* **EXERCISE GOAL**: Each line of the entries, from the first to the line containing "when every code", is to be transcribed exactly as it stands; include no other lines.

* **SOURCE DATA**:
(** ** The encoder accepts exactly the legal code points *)

Lemma encodable_legal ch : 0 <= ch -> encodable ch = true -> legal ch.
Proof.
  unfold encodable, surrogate, legal, UniMaxLegalUTF32, UniSurHighStart,
    UniSurLowEnd.
  intros H0 H. apply andb_prop in H as [H1 H2].
  apply Z.leb_le in H2. apply negb_true_iff, andb_false_iff in H1.
  split; [lia|]. destruct H1 as [H1 | H1]; apply Z.leb_gt in H1; lia.
Qed.

(** X3.  On [uint32] values the encoder succeeds exactly when every code
    point is legal, and otherwise returns the empty string with
    [ErrInvalidSource]. *)
Theorem encoder_accepts_iff_legal (src : list UTF32) :
  Forall (fun ch => 0 <= ch < 2 ^ 32) src ->
  (Forall legal src <-> exists b, ConvertUTF32toUTF8 src = (b, None)) /\
  (~ Forall legal src <-> ConvertUTF32toUTF8 src = ([], Some ErrInvalidSource)).
Proof.
  intros Hu.
  assert (A : Forall legal src <-> forallb encodable src = true).
  { split; [apply legal_all_encodable|].
    intros E. rewrite forallb_forall in E.
    apply List.Forall_forall. intros ch Hin. apply encodable_legal.
    - rewrite List.Forall_forall in Hu. apply (Hu ch Hin).
    - apply E, Hin. }
  rewrite ConvertUTF32toUTF8_spec.
  destruct (forallb encodable src) eqn:E; split; split.
  - intros _. eexists. reflexivity.
  - intros _. apply A. reflexivity.
  - intros Hn. exfalso. apply Hn, A. reflexivity.
  - intros [=].
  - intros Hl. apply A in Hl. discriminate Hl.
  - intros [b [=]].
  - intros _. reflexivity.
  - intros _ Hl. apply A in Hl. discriminate Hl.
Qed.

Lemma encoder_accepts_iff_legal_witness :
  (Forall legal [0x41; 0xD7FF; 0xE000] <->
   exists b, ConvertUTF32toUTF8 [0x41; 0xD7FF; 0xE000] = (b, None)) /\
  (~ Forall legal [0x41; 0xD7FF; 0xE000] <->
   ConvertUTF32toUTF8 [0x41; 0xD7FF; 0xE000] = ([], Some ErrInvalidSource)).
Proof.
  apply (encoder_accepts_iff_legal [0x41; 0xD7FF; 0xE000]).
  repeat constructor; lia.
Defined.

(** ** Concatenation *)

(** X4.  Encoding a concatenation: the concatenation of the two encodings
    when both succeed, a failure when either fails. *)
Theorem encode_app (s1 s2 : list UTF32) :
  ConvertUTF32toUTF8 (s1 ++ s2) =
  match ConvertUTF32toUTF8 s1, ConvertUTF32toUTF8 s2 with
  | (b1, None), (b2, None) => (b1 ++ b2, None)
  | _, _ => ([], Some ErrInvalidSource)
  end.
Proof.
  rewrite !ConvertUTF32toUTF8_spec, forallb_app, flat_map_app.
  destruct (forallb encodable s1), (forallb encodable s2); reflexivity.
Qed.
Lemma main_loop_no_http (fuel : nat) (dates : list aware) :
  forall acc w,
  no_http_error (fst (main_loop fuel drive sheets dates acc w)).
Proof.
  induction dates as [|d dates IH]; intros acc w.
  - exact I.
  - rewrite main_loop_cons. unfold loop_body, bind.
    pose proof (find_best_revision_no_http fuel SOURCE_SPREADSHEET_ID d w) as Hf.
    destruct (find_best_revision fuel drive SOURCE_SPREADSHEET_ID d w)
      as [[rid | e |] w1]; cbn in *; try exact I; try exact Hf.
    pose proof (store_snapshot_no_http rid d acc w1) as Hs.
    destruct (store_snapshot sheets rid d acc w1) as [[acc1 | e |] w2];
      cbn in *; try exact I; try exact Hs.
    apply IH.
Qed.

Lemma append_to_destination_no_http (now : naive) (all_data : dict)
    (w : World) :
  no_http_error (fst (append_to_destination sheets now all_data w)).
Proof.
  unfold append_to_destination, bind. rewrite clear_destination_run.
  destruct (values_clear sheets clear_request_sent w) as [[[] | e |] w1];
    try exact I; rewrite write_destination_run;
    destruct (values_update sheets _ w1) as [[resp | e' |] w2];
    cbn; try exact I; destruct e'; cbn; try exact I; reflexivity.
Qed.

End Containment.

Lemma add_days_no_http (t : naive) (n : Z) : no_http_error (add_days t n).
Proof.
  unfold add_days. destruct (in_year_range _); cbn; [exact I | reflexivity].
Qed.

Lemma weeknight_loop_no_http (eastern : timezone) (end_date : naive)
    (fuel : nat) :
  forall current dates,
  no_http_error (weeknight_loop fuel eastern current end_date dates).
Proof.
  induction fuel as [|fuel IH]; intros current dates; [exact I|].
  cbn [weeknight_loop].
  destruct (naive_le current end_date); [|exact I].
  pose proof (add_days_no_http current 1) as Ha.
  destruct (add_days current 1) as [next | e |]; [apply IH | exact Ha | exact I].
Qed.

Lemma and_then_no_http {A B : Type} (r : result A) (k : A -> result B) :
  no_http_error r -> (forall a, no_http_error (k a)) ->
  no_http_error (and_then r k).
Proof. intros Hr Hk. destruct r; cbn; [apply Hk | exact Hr | exact I]. Qed.

Lemma as_c_int_no_http (v : Z) : no_http_error (as_c_int v).
Proof.
  destruct (as_c_int_cases v) as [[_ ->] | [_ (reason & ->)]];
    [exact I | reflexivity].
Qed.

Lemma datetime_no_http (y m d h mi s : Z) :
  no_http_error (datetime y m d h mi s).
Proof.
  unfold datetime.
  repeat (apply and_then_no_http; [apply as_c_int_no_http | intros ?]).
  unfold check_date_time_args.
  repeat match goal with
         | |- context [if ?c then _ else _] => destruct c
         end; cbn; try reflexivity; exact I.
Qed.
(** The keys of the headers returned: the six of the baseline and the
    operator's, and nothing else but the three stealth keys; with stealth
    off, exactly the six and the operator's. *)
Theorem headers_keys self d h :
  get_random_headers self d = Ok h →
  baseline_keys ∪ dom (headers self) ⊆ dom h ∧
  dom h ⊆ baseline_keys ∪ dom (headers self) ∪ stealth_keys ∧
  (stealth self = false → dom h = baseline_keys ∪ dom (headers self)).
Proof.
  intros Hh.
  destruct (get_random_headers_inv _ _ _ Hh)
    as (ua & accept & language & connection & cache & _ & _ & _ & _ & _
        & Hlook).
  set (base := (<["Cache-Control" := cache]> _ : gmap string string)) in Hlook.
  assert (dom base = baseline_keys) as Hbase.
  { subst base. unfold baseline_keys. rewrite !dom_insert_L, dom_empty_L.
    set_solver. }
  assert (∀ k, k ∈ baseline_keys ∪ dom (headers self) →
               is_Some (match headers self !! k with
                        | Some v => Some v
                        | None => base !! k
                        end)) as Hin.
  { intros k [Hk|Hk]%elem_of_union.
    - rewrite <- Hbase in Hk. apply elem_of_dom in Hk.
      by destruct (headers self !! k).
    - apply elem_of_dom in Hk as [v ->]. by eexists. }
  assert (∀ k, is_Some (match headers self !! k with
                        | Some v => Some v
                        | None => base !! k
                        end) →
               k ∈ baseline_keys ∪ dom (headers self)) as Hout.
  { intros k Hk. apply elem_of_union.
    destruct (headers self !! k) as [v|] eqn:Hc.
    - right. apply elem_of_dom. by eexists.
    - left. rewrite <- Hbase. by apply elem_of_dom. }
  split_and!.
  - intros k Hk. apply elem_of_dom. rewrite Hlook.
    destruct (if stealth self then stealth_value d k else None);
      [by eexists|by apply Hin].
  - intros k Hk. apply elem_of_dom in Hk. rewrite Hlook in Hk.
    destruct (stealth self); [|by apply elem_of_union_l, Hout].
    destruct (stealth_value d k) eqn:Hs.
    + by eapply elem_of_union_r, stealth_value_key.
    + by apply elem_of_union_l, Hout.
  - intros Hoff. apply set_eq. intros k. rewrite elem_of_dom, Hlook, Hoff.
    split; [apply Hout|apply Hin].
Qed.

* **RESPONSE FOR THIS EXERCISE**:
(** ** The encoder accepts exactly the legal code points *)

Lemma encodable_legal ch : 0 <= ch -> encodable ch = true -> legal ch.
Proof.
  unfold encodable, surrogate, legal, UniMaxLegalUTF32, UniSurHighStart,
    UniSurLowEnd.
  intros H0 H. apply andb_prop in H as [H1 H2].
  apply Z.leb_le in H2. apply negb_true_iff, andb_false_iff in H1.
  split; [lia|]. destruct H1 as [H1 | H1]; apply Z.leb_gt in H1; lia.
Qed.

(** X3.  On [uint32] values the encoder succeeds exactly when every code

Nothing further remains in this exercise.